> **To do**:
Using the records below, give the number of lines where the string "Hnone" shows up. Add nothing to it.

> **Data for this task**:
▽
Lemma resolve_virtual_classified pcwd known rp isdir cfg v :
  canonical v ->
  classified (ns_roots (prepare pcwd known rp isdir cfg))
    (resolve_virtual (prepare pcwd known rp isdir cfg) v).
Proof.
  intros Hc. unfold resolve_virtual. rewrite prepare_byVroot.
  destruct (List.find _ _) as [r|] eqn:E.
  - apply find_longest in E as (Hin & Hins & Hmax). cbn.
    destruct (inside_prefix _ _ Hins) as [u Hu].
    repeat split; try done. exists u. rewrite Hu, sdrop_app. repeat split; try done.
    + eapply inside_host; [done|]. rewrite inside_iff in Hins by done.
      destruct Hins as [Heq|[w Hw]].
      * right. apply (sapp_inj_l (r_vroot r)). by rewrite <-Hu, sapp_nil_r.
      * left. exists w. apply (sapp_inj_l (r_vroot r)). by rewrite <-Hu.
    + rewrite inside_iff in Hins by done. destruct Hins as [Heq|[w Hw]].
      * assert (u = "") as ->; [|set_solver].
        apply (sapp_inj_l (r_vroot r)). by rewrite <-Hu, sapp_nil_r.
      * rewrite Hw in Hu. apply sapp_inj_l in Hu. subst u. by eapply below_root_segs.
  - pose proof (proj1 (find_none_forall _ _) E) as Hnone.
    assert (Hno : forall r, r ∈ ns_roots (prepare pcwd known rp isdir cfg) -> inside v (r_vroot r) = false).
    { intros r Hr. apply Hnone. by rewrite sort_desc_perm. }
    destruct (List.filter _ _) as [|b bs] eqn:F; cbn; split; try done.
    + intros r Hr. split; [by apply Hno|].
      destruct (inside (r_vroot r) v) eqn:G; [|done]. exfalso.
      assert (Hr' : r ∈ []); [|set_solver]. rewrite <-F.
      apply list_elem_of_In, filter_In. split.
      * apply list_elem_of_In. by rewrite sort_desc_perm.
      * rewrite G. cbn. apply negb_true_iff, String.eqb_neq. intros Heq.
        specialize (Hno r Hr). rewrite Heq, inside_refl in Hno. done.
    + split; [done|]. exists b.
      assert (Hb : b ∈ b :: bs) by set_solver. rewrite <-F in Hb.
      apply list_elem_of_In, filter_In in Hb as [Hb Hbv]. bool_hyps.
      apply list_elem_of_In in Hb. rewrite sort_desc_perm in Hb. done.
Qed.

(** ** Properties *)

(** Resolving any path argument against a prepared namespace either throws
    (and then the path was not usable: not a string, a bad file URL, or a NUL
    in it) or answers a canonical virtual path classified by the longest root
    that contains it; a path in a root is given the host path with the same
    tail, so it stays below that root's host directory, with no ".." in the
    tail; a path in no root is an ancestor exactly when a root lies below it. *)
Theorem resolve_path_classified furl pcwd known rp isdir cfg p cwd :
  match resolve_path furl pcwd (prepare pcwd known rp isdir cfg) p cwd with
  | Ok res => classified (ns_roots (prepare pcwd known rp isdir cfg)) res
  | Throw _ => forall v, toVirtualPath furl pcwd p cwd <> Ok v
  end.
Proof.
  unfold resolve_path.
  replace (ns_prepared _) with true by (unfold prepare; by destruct (screen_declared _ _ _ _ _)).
  cbn [negb]. destruct (toVirtualPath furl pcwd p cwd) as [v|e] eqn:E; cbn; [|done].
  apply resolve_virtual_classified. eapply toVirtualPath_canonical; exact E.
Qed.

(** No declared root survives [prepare] that contains, or is contained in,
    a protected path -- as spelled or by real path -- and every declared path
    is either kept as a root or reported as refused. *)
Theorem prepare_protects pcwd known rp isdir cfg :
  let ns := prepare pcwd known rp isdir cfg in
  let real := realOf pcwd known rp in
  Forall (fun r => r_name r = "declared" ->
    forall p, p ∈ cfg_protectedPaths cfg ->
      inside p (r_vroot r) = false /\ inside (r_vroot r) p = false /\
      inside (real p) (r_real r) = false /\ inside (r_real r) (real p) = false)
    (ns_roots ns) /\
  length (List.filter (fun r => String.eqb (r_name r) "declared") (ns_roots ns)) +
    length (ns_refused ns) = length (cfg_declared cfg).
Proof.
  cbn zeta. rewrite prepare_roots. set (prot := map _ (cfg_protectedPaths cfg)).
  split.
  - apply Forall_forall. intros r Hr Hname p Hp. unfold base_roots in Hr.
    apply elem_of_app in Hr as [Hr|Hr]; [repeat (apply elem_of_cons in Hr as [->|Hr]; [done|]); set_solver|].
    apply list_elem_of_fmap in Hr as (d & -> & Hd).
    apply screen_declared_kept in Hd as [_ Hall].
    specialize (Hall (p, realOf pcwd known rp p)). unfold overlaps in Hall.
    rewrite !orb_false_iff in Hall. cbn. destruct Hall as [[[? ?] ?] ?]; [|done].
    apply list_elem_of_fmap. eauto.
  - pose proof (screen_declared_length pcwd known rp prot (cfg_declared cfg)) as Hlen.
    replace (ns_refused _) with (screen_declared pcwd known rp prot (cfg_declared cfg)).2
      by (unfold prepare; fold prot; by destruct (screen_declared _ _ _ _ _)).
    rewrite <-Hlen. f_equal. unfold base_roots. rewrite List.filter_app. cbn.
    clear Hlen. induction (screen_declared pcwd known rp prot (cfg_declared cfg)).1 as [|d ds IH]; cbn; [done|].
    by rewrite IH.
Qed.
△
> **Exercise response**:
2